There they were again Sunday morning, this time painted on 80 cars and some houses in Cedar Rapids. They were hastily drawn, judging by photos I saw, but unmistakable. “Springtime for Hitler,” without the music and laughs.
I know what some of you are thinking. It was probably just stupid kids or some other punks trying to get attention, and now I’m giving it to them. Most of these Nazi calling cards were easy to wash off. No big deal. Very dumb. Let’s move on.
I have no idea what the painter/painters thought about as they toiled away in the darkness, but the message of racial hatred being sent through this vandalism shouldn’t be blown off so lightly.
That message alone is plenty maddening. But it’s the timing that really grabbed me.
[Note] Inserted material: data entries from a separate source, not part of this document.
(** * Agentic Dialer: a shallow embedding of the dialer page and the call endpoint

    The development follows the two source files of the application:

    - the client page (the React component [Home]): [normalizePhone],
      [findRowScript], the [dialRecords] derivation, [setCallStatus],
      [triggerCall] and [handleDialAll];
    - the server route [api/call/route.ts]: [escapeForTwiml], [buildTwiml]
      and the [POST] handler.

    Conventions of the embedding.

    - A JavaScript string is a [string]: every character stands for one
      UTF-16 code unit below 256.  [trim], [toLowerCase] and the regular
      expressions of the source are written out on that range.
    - A JavaScript value is a [JsValue].  Numbers are the integer-valued
      ones (as a [Z], printed in decimal like [String(n)] prints a safe
      integer); fractional numbers, NaN and the infinities are not part
      of the model.
    - A JavaScript object (a spreadsheet row, a dial record, a JSON body)
      is the list of its own properties, without repeated keys, in the
      order of their creation.  This is the order [Object.entries] lists
      them in, except that JavaScript lists keys that are array indices
      first ([Object_entries]); no such key can name a script column
      ([index_key_no_script] below), and where the other fields stand
      does not matter to [findRowScript] ([findRowScript_scriptFields]).
      Properties
      inherited from [Object.prototype] are not modelled.
    - The handlers work on an explicit application state; what they do to
      the outside world (state updates, network requests, pauses) is
      recorded in a trace.  What the outside world answers (the outcome of
      [fetch], the clock, the provider's client, the text of the engine's
      own errors) is a parameter of the handlers.
    - The asynchronous handlers are given twice: as functions that run to
      completion ([triggerCall], [handleDialAll]), and cut at their
      [await]s ([triggerStart], [triggerSettle], [queueAdvance]), so that
      clicks and other handlers come in between ([act], [run]).  The
      functions that run to completion are the runs in which every
      handler that waits goes on before anything else happens
      ([triggerCall_run], [handleDialAll_run]). *)

From stdpp Require Import base option list strings pretty gmap.
From Stdlib Require Import ZArith Ascii Lia.

Local Open Scope string_scope.
Local Open Scope list_scope.

(** ** JavaScript strings *)

Module Js.

Definition code (c : ascii) : nat := nat_of_ascii c.

(** [\d] without the unicode flag: the ten ASCII digits. *)
Definition is_digit (c : ascii) : bool :=
  (48 <=? code c)%nat && (code c <=? 57)%nat.

(** White space and line terminators that [String.prototype.trim] strips,
    restricted to code units below 256: TAB, LF, VT, FF, CR, SPACE, NBSP. *)
Definition is_space (c : ascii) : bool :=
  ((9 <=? code c)%nat && (code c <=? 13)%nat)
  || (code c =? 32)%nat || (code c =? 160)%nat.

Fixpoint trimStart (s : string) : string :=
  match s with
  | "" => ""
  | String c s' => if is_space c then trimStart s' else s
  end.

Fixpoint trimEnd (s : string) : string :=
  match s with
  | "" => ""
  | String c s' =>
      match trimEnd s' with
      | "" => if is_space c then "" else String c ""
      | t => String c t
      end
  end.

Definition trim (s : string) : string := trimEnd (trimStart s).

(** [s.startsWith(p)] *)
Definition startsWith (p s : string) : bool := String.prefix p s.

(** [s.includes(p)] *)
Fixpoint includes (p s : string) : bool :=
  String.prefix p s ||
  match s with
  | "" => false
  | String _ s' => includes p s'
  end.

(** [s.replace(/[cls]/g, rep)] for a character class [cls]. *)
Fixpoint replaceAll (cls : ascii -> bool) (rep : string) (s : string) : string :=
  match s with
  | "" => ""
  | String c s' =>
      (if cls c then rep else String c "") +:+ replaceAll cls rep s'
  end.

Definition lower_char (c : ascii) : ascii :=
  let n := code c in
  if ((65 <=? n)%nat && (n <=? 90)%nat)
     || ((192 <=? n)%nat && (n <=? 222)%nat && negb (n =? 215)%nat)
  then ascii_of_nat (n + 32) else c.

(** [s.toLowerCase()] *)
Fixpoint toLowerCase (s : string) : string :=
  match s with
  | "" => ""
  | String c s' => String (lower_char c) (toLowerCase s')
  end.

(** Truthiness of a string: [!s] holds exactly for the empty string. *)
Definition nonempty (s : string) : bool :=
  match s with "" => false | _ => true end.

End Js.

(** ** JavaScript values *)

#[local] Set Warnings "-register-all".

Inductive JsValue : Type :=
  | JUndefined
  | JNull
  | JBool (b : bool)
  | JNum (z : Z)
  | JStr (s : string)
  | JArr (items : list JsValue)
  | JObj (props : list (string * JsValue)).

(** An object as the list of its own properties. *)
Abbreviation JsObject := (list (string * JsValue)).

Definition is_nullish (v : JsValue) : bool :=
  match v with JUndefined | JNull => true | _ => false end.

(** [String(v)] *)
Fixpoint String_ (v : JsValue) : string :=
  match v with
  | JUndefined => "undefined"
  | JNull => "null"
  | JBool true => "true"
  | JBool false => "false"
  | JNum z => pretty z
  | JStr s => s
  | JArr items =>
      (fix join (l : list JsValue) : string :=
         match l with
         | [] => ""
         | x :: l' =>
             (match x with JUndefined | JNull => "" | _ => String_ x end)
             +:+ match l' with [] => "" | _ => "," +:+ join l' end
         end) items
  | JObj _ => "[object Object]"
  end.

(** [Boolean(v)] *)
Definition truthy (v : JsValue) : bool :=
  match v with
  | JUndefined | JNull => false
  | JBool b => b
  | JNum z => negb (z =? 0)%Z
  | JStr s => Js.nonempty s
  | JArr _ | JObj _ => true
  end.

(** [v ?? d] *)
Definition nullish_or (v d : JsValue) : JsValue :=
  if is_nullish v then d else v.

(** ** The phone normalizer (page, [normalizePhone]) *)

Definition plus : ascii := "+"%char.
(** The number that bytes denote, least significant byte first. *)
Definition le_value (bytes : list byte) : Z :=
  fold_right (fun b acc => b + 256 * acc) 0 bytes.

(** What the character table of the automaton does to a byte. *)
Definition canonical_character (c : byte) : byte :=
  if (65 <=? c) && (c <=? 90) then c + 32
  else if (9 <=? c) && (c <=? 13) then 32
  else c.

(** Every entry of a table is one of the six states. *)
Definition table_in_range (t : Automaton.transition_table_t) : Prop :=
  forall s c, 0 <= t s c <= 5.

(** A table leads to the accepting state on a closing brace only. *)
Definition accepts_on_brace (t : Automaton.transition_table_t) : Prop :=
  forall s c, t s c = 4 -> c = 125.

End HashNotions.

(** A comparison of [tolower c] against a comparison of [c]: only an
    upper-case letter is changed, and every comparison is then decided. *)
Ltac folded_letter c :=
  unfold Normalizer.tolower;
  let E := fresh "E" in
  destruct ((65 <=? c)%Z && (c <=? 90)%Z) eqn:E; [|reflexivity];
  apply andb_prop in E; destruct E as [?E ?E];
  unfold FieldChecks.is_base64, FieldChecks.is_hex, FieldChecks.is_digit;
  repeat match goal with
         | |- context [(?a <=? ?b)%Z] =>
           destruct (Z.leb_spec a b); try (exfalso; lia)
         | |- context [(?a =? ?b)%Z] =>
           destruct (Z.eqb_spec a b); try (exfalso; lia)
         end;
  reflexivity.

(** Refuting a match from the shape of the head of [s]. *)
Ltac refute_matches Hin E :=
  simpl in Hin;
  repeat (destruct Hin as [<-|Hin]; [simpl in E; discriminate E|]);
  contradiction.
On a Memorial Day weekend that offered one of the dwindling chances to honor real Americans who fought the Nazis and remember the sacrifices made by a generation who stood up to fascist evil, someone is out scrawling swastikas.
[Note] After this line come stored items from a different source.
(* ===== verification/Prelude.v ===== *)
(** * WordWeaver: a verification development of the script-writing backend

    The program (src/server) is a FastAPI backend that drafts a script
    outline with a language model, stores user-approved outlines in two
    Supabase tables, and then writes the prose of each outline section
    one at a time: the first section synchronously, the rest in a
    background task, each section's prompt conditioned on the stored
    content of the section before it.

    ** Parts of the program and where they are modelled

    - [Prelude] (this file): Python's exceptions as the inductive
      [PyExc]; the effect of Python code as the state-and-exception monad
      [PyM S A = S -> res A * S], in which an exception does not roll
      back the state (Python and Supabase have no transactions across
      calls); [try_except] for [try/except]; Python truthiness of strings
      and list indexing with [IndexError]; the invariant combinator
      [preserves] and its hint database [pym].
    - [Models] (src/server/models/content.py): the pydantic classes as
      records with their fields; the validation of
      [GenerateOutlineSectionContentInput] (a [None] section id is a
      [ValidationError]); attribute access on the request object of the
      complete-script endpoints as the class [ScriptInput].
    - [Supabase] (the database behind the client of
      src/server/db/supabase.py; the table semantics are modelled from
      the spec, section 6): the two tables
      [outlines] and [outline_sections] as [gmap]s keyed by row id, the
      id generator, and the five queries the repository issues
      (insert, select by id, select by outline id ordered by position,
      update by id).  The store enforces the spec's unique
      (outline_id, position) constraint: an insert that would break it
      raises [APIError] and changes nothing.
    - [Repository] (src/server/repository/content.py): the six
      [ContentRepository] methods, each with its "no data" checks.
    - [Prompts] (src/server/service/content.py, the pure parts):
      [sections_count] ([max(1, int(word_count / 700))]),
      [clean_section], the 1000-character truncation of the previous
      section's content, [previous_content_instruction], and the two
      template-variable records passed to the prompts.
    - [Service] (src/server/service/content.py): the five [ContentService]
      methods over a world made of the store and a trace of model calls
      and log lines; the language model is a record of two functions of
      the prompt variables and of the trace so far (so it may answer the
      same prompt differently over time), and every property holds for
      every such model.  The driver [generate_complete_script_incremental]
      returns the first section with the list of queued background tasks.
    - [Pipeline]: the abstract carry-forward pipeline [carry_forward]
      (sections written in order, each prompt conditioned on the content
      generated for the section before, first failure ends the run) and
      the refinement proof that the background loop
      [generate_remaining_sections] implements it.
    - [Routes] (src/server/routes/content.py): the six handlers of the
      router in the module [Router], each turning exceptions into an
      [HTTPException] response (404 for [ValueError] in
      [GET /outline/{outline_id}], 500 otherwise); [handle] dispatches a
      request and then runs the background tasks its handler queued, as
      Starlette does after the response; [serve] handles requests in
      sequence.
    - [Progress] (spec section 5): the phases of one complete-script
      run as the inductive [Phase] and the code's atomic steps between
      them as the executable [advance]; polls of the sections may come
      between any two steps.
    - [Validation] (the pydantic classes as FastAPI applies them to
      request bodies): JSON values, the validators of the classes the
      routes take (pydantic v2 rules: no number-to-string coercion,
      required [Optional] fields without default, extra keys ignored),
      the 422 answer to an invalid body, the validators of the
      response classes, and the seven documented examples of
      src/server/examples.py (request bodies and responses).
    - [Concurrency] (the background task as the framework's worker
      threads run it): one iteration of
      [generate_remaining_sections] split at the model call into two
      atomic actions ([section_content_call]: read of the previous
      content and model call; [section_content_write]: the row update
      and the progress line), the [Thread] states and the step
      [thread_step] of one worker.
    - [Responses] (FastAPI's handling of a handler's return value):
      [model_dump()] of each class with the class [JsonModel] and its
      roundtrip law, the [response_model] of each route,
      [serialize_response], and the application [serve_http] from a JSON
      request to the reply on the wire; [dispatch] (a handler with the
      tasks it queued) is what [Server] runs on arrival of a request.
    - [Client] (src/server/db/supabase.py): [load_dotenv()], [os.getenv]
      and [create_client]'s checks; [start_and_serve]: a failed import
      of the client module means no request is served.
    - [Server] (the event loop and Starlette's worker threads): a
      configuration of the world, the workers (one per queued background
      task, each a [Concurrency.Thread]) and the responses sent;
      [server_step] runs a whole handler ([Arrive]: the handlers are
      [async def] without [await], so none interleaves with another) or
      one atomic action of a worker ([Work n]); [run_server] runs a
      schedule, and [server_reaches] relates a configuration to every
      one some schedule reaches from it.
    - [Provenance] (no code of its own): the invariant that every
      stored section content is empty or an answer of the model to a
      section-content call recorded in the trace ([answered],
      [contents_ok]), the lemmas that every query, repository method,
      service method, handler ([dispatch]) and worker action
      ([thread_step]) keeps it and only appends to the trace, and its
      lift to every schedule of [Server] ([server_prov]).

    How the parts interact: a route calls the service (or the
    repository directly for the two GET routes); the service calls the
    repository through [db] and the model through [invoke_outline] and
    [invoke_section]; the repository issues Supabase queries.  The
    request object of the complete-script routes is used through the
    class [ScriptInput]: its instance for [GenerateCompleteScriptInput]
    (the class the routes declare) fails on every generation parameter,
    its instance for [CompleteScriptRequest] (the body
    [example_complete_script_input] documents) resolves them, and the
    theorems about the pipeline are stated for any instance whose
    attributes resolve.
    Around the router, FastAPI validates the request body ([Validation])
    and serializes the handler's return value ([Responses]); before any
    of this, importing the application imports the client module
    ([Client]), whose failure means that no request is served.

    ** What the theorems show (see PROJECT.json for the list of claims)

    - as deployed, the complete-script driver and both complete routes
      fail on every request (C1, C22): the request class drops the
      generation parameters the service reads;
    - the background task refines the abstract pipeline (C2): its k-th
      write goes to section start + k and stores the model's answer to
      the call made for that section (C3), whose prompt carries the
      content of the write before (C4); failures are logged and never
      raised (C9); with a resolving request and a model that always
      answers, every section is filled (C24);
    - one section's generation: no store change on failure (C5), the
      content persisted on success (C6), the prompt built from the
      stored previous content (C7) and not from [context] (C19);
    - saving: exact rows on success (C10), no rollback of the outline row
      when the section insert fails (C11), and the save/GET round trip
      (C20);
    - the store invariant (row ids match keys, ids are fresh below the id
      counter, unique (outline_id, position), every section row
      references an existing outline) is preserved by every query, every
      repository method and every service operation (C12);
    - the HTTP layer: every request answered with a documented status
      (C21), 404 exactly for a missing outline (C23), polling the
      sections never fails (C25), and the invariant holds across any
      sequence of requests (C26);
    - the run state machine is the code (C29), and a poll between any
      two of its steps sees exactly a prefix of the sections filled
      (C30);
    - drafting never persists and ignores language, style and tone
      (C27); a section without id ends the background run (C28);
    - at the JSON level, no body gets a 202 from the complete-script
      routes (C32); a section id that is the empty string gets content
      returned but never stored (C33);
    - concurrency: on the server, where handlers run one at a time on
      the event loop and workers interleave with them, every schedule
      keeps the store invariant (C17), and every content it stores is
      empty or an answer the model gave, computed on the events before
      the call (C14);
    - startup: when the Supabase client is created, it carries the URL
      and key from the environment or else the [.env] file, non-empty,
      with an http(s) URL (C31);
    - bounds: the truncated previous content has at most 1003 characters
      (C13); the section count is [trunc(w/700)], and 1 below 700
      words, one less than the spec's rounding when w mod 700 > 350
      (C15, C16); concurrent updates: last write wins (C18).

    ** Bounds and modelling choices

    - Python [int] is [Z].  [int(w / 700)] is modelled as [Z.quot w 700]
      (truncation toward zero); the float division of the source agrees
      with it for |w| < 2^52, beyond which the float quotient rounds.
    - Python [str] is [string]; one Rocq [ascii] stands for one code
      point, so [len] and slicing are exact on ASCII text (the em dashes
      of the documented responses are kept as their UTF-8 bytes, and
      no length is taken of them).
    - Row ids are generated by the store from a counter ("row-" followed
      by the counter's decimal digits); Supabase generates UUIDs, and all
      the code needs of them is that they are fresh and non-empty.  Ids
      are strings throughout: with an integer id column (the examples
      document integer section ids), building an [OutlineSection] from a
      row in [get_outline] would raise [ValidationError] and answer 404, which
      this model does not cover.
    - The loops are structural ([for_range] over a count), so no fuel is
      needed: every operation of the model is a total function.  The
      server of [Server] runs a finite schedule of actions
      ([run_server]); its theorems quantify over every configuration
      reachable by any schedule ([server_reaches]).
    - [Routes] handles requests one at a time and runs a request's
      background tasks to completion before the next request.  The
      interleavings of [Concurrency] and [Server] are at the grain of one
      model call: each row update is atomic, the Supabase client is not
      split further, and a handler is one action (the workers may also
      run during a handler's blocking calls on the real server, so the
      schedules modelled are a subset of the real ones; the invariants
      of C14 and C17 hold at the finer grain too, because every single
      store operation preserves them).

    ** Not modelled

    - [print] calls, the [updated_at] timestamp, the text of the prompt
      templates (a prompt is determined by its variables), LangChain's
      rendering and the model's output parsing (the model returns the
      parsed value or an exception);
    - the format check supabase-py applies to the anon key (it differs
      between releases; any non-empty key is accepted), the parsing of
      the [.env] file itself (it is given as its list of assignments),
      the parsing of JSON text (the model starts from the parsed JSON
      value), and the ASGI server;
    - the remaining lines of the sources are imports and the creation of
      the logger and the router objects, which have no behaviour to
      model.
*)

From stdpp Require Export base gmap strings list sorting pretty.
From Stdlib Require Export ZArith Ascii.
Anonymous cowards sneak around in the night before our fallen heroes received recognition in the sunshine.
Did the vandals think for one second about it?
“I really don’t believe they know,” said Leroy Lenoch, 85, of Coralville.
“They don’t know what the symbol is.” Lenoch certainly knows.
His Army unit was thrown into action in 1944 when the Nazis threatened to break allied lines during the Battle of the Bulge. Soldiers illequipped and battered by endless snow and bitter cold. Lenoch’s hands and feet were frozen. He spent six weeks in a hospital in England, unable to walk.
So he remembers but also concedes the war is fading history for many.
I suppose that’s not surprising in our whatam-I-doing-now world, where 20 minutes ago is old news. And Memorial Day has become just a three-day weekend to most of us, with barbecues and mattress sales.
So when kids see a swastika, maybe they don’t fully understand the cruelties perpetrated under Nazi banners or the massive, miraculous effort it took to stop that tyranny.
But let’s not go too easy on our swastika-painters.
No free passes. We can’t afford to give any.
Because 64 years after the Nazis fell, one thing that still endures in infamy with the swastika is a search for scapegoats to blame and punish for our problems. Racism and fanaticism did not go out with the Nazis. Misguided anger and rage remain in the world, along with the politicians who are eager to stoke it and exploit it.
Hate is still out there in the dark. We simply can’t wash it away.